Customer Segmentation of Credit Card Default by Self Organizing Map
Vol.08No.03(2018), Article ID:87073,6 pages
10.4236/ajcm.2018.83015
Hui Wu1, Chang-Chun Wang2
1Department of Mathematics, Clark Atlanta University, Atlanta, GA, USA
2International Monetary Fund, Washington DC, USA
Copyright © 2018 by authors and Scientific Research Publishing Inc.
This work is licensed under the Creative Commons Attribution International License (CC BY 4.0).

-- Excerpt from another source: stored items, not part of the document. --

(** A nil account is dereferenced when the deposit is made. *)
Definition testGetTransactions (clientAccount : option Account) : T unit :=
  runSubtest "ExistingTransactions" (
    txns ← getTransactionsOrFail "" "";
    expect (bool_decide (length txns <> 0%nat))
      "Expected 'get transactions' API to return some exising txns, instead got nothing ") ;;
  clientAccount ← t_deref clientAccount;
  amount ← btc "0.1";
  deposit ← testMakeDeposit (acc_Address clientAccount) amount (acc_Metainfo clientAccount);
  next_notification ;; next_message ;;
  runSubtest "NewTx" (
    txns ← getTransactionsOrFail "" "";
    td ← td_load deposit;
    tx ← checkThereIsDepositTx td txns;
    td_update deposit (set_td_id (tx_ID tx))) ;;
  runSubtest "Filter" (
    runSubtest "Empty" (
      expect_no_transactions "randomsomething" "" ;;
      expect_no_transactions "" "nonexistent" ;;
      expect_no_transactions "nonexistentdirection" "nonexistentstatus") ;;
    runSubtest "Direction" (
      txns ← getTransactionsOrFail (Direction_String IncomingDirection) "";
      td ← td_load deposit; checkThereIsDepositTx td txns ;; mret tt) ;;
    runSubtest "Status" (
      txns ← getTransactionsOrFail "" (Status_String NewTransaction);
      td ← td_load deposit; checkThereIsDepositTx td txns ;; mret tt)) ;;
  mineOrFail deposit ;;
  GetNextCallbackRequestWithTimeout ;; next_message ;; mret tt.

End DepositTests.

http://creativecommons.org/licenses/by/4.0/
Received: April 25, 2018; Accepted: August 31, 2018; Published: September 3, 2018
ABSTRACT
In this paper we applied the technique of Self Organizing Map (SOM) to segment individuals based on their credit information. SOM is an unsupervised machine learning method that reduces data complexity and dimensionality while keeping sits original topology, which is superior to other dimension reduction methods especially when features in data have unclear nonlinear relations. Through this method we provide more clear and intuitive segmentation that other traditional methods cannot achieve.
Keywords:
Self Organizing Map, Clustering, Machine Learning, Credit Default
1. Introduction
SOM is an unsupervised machine learning method using artificial neuro network to reduce data complexity and dimensionality. Designed and proposed by [1] , C. von der Marlsburg (1973), developed and refined by [2] , T. Kohnen (Finland, 1982), it is based on the same principle of biological neuro network. Like in human brain, when a nerve cell gets excitement, it will restrain other nerve cells surrounding it. The effect will trigger competition among nerve cells, and in the end, only some winning cells are excited. SOM simulates the above biological procedure and hence has the similar topology reserving properties as of human brain, which makes it superior than other dimension reduction methods especially when features in data have unclear nonlinear relations.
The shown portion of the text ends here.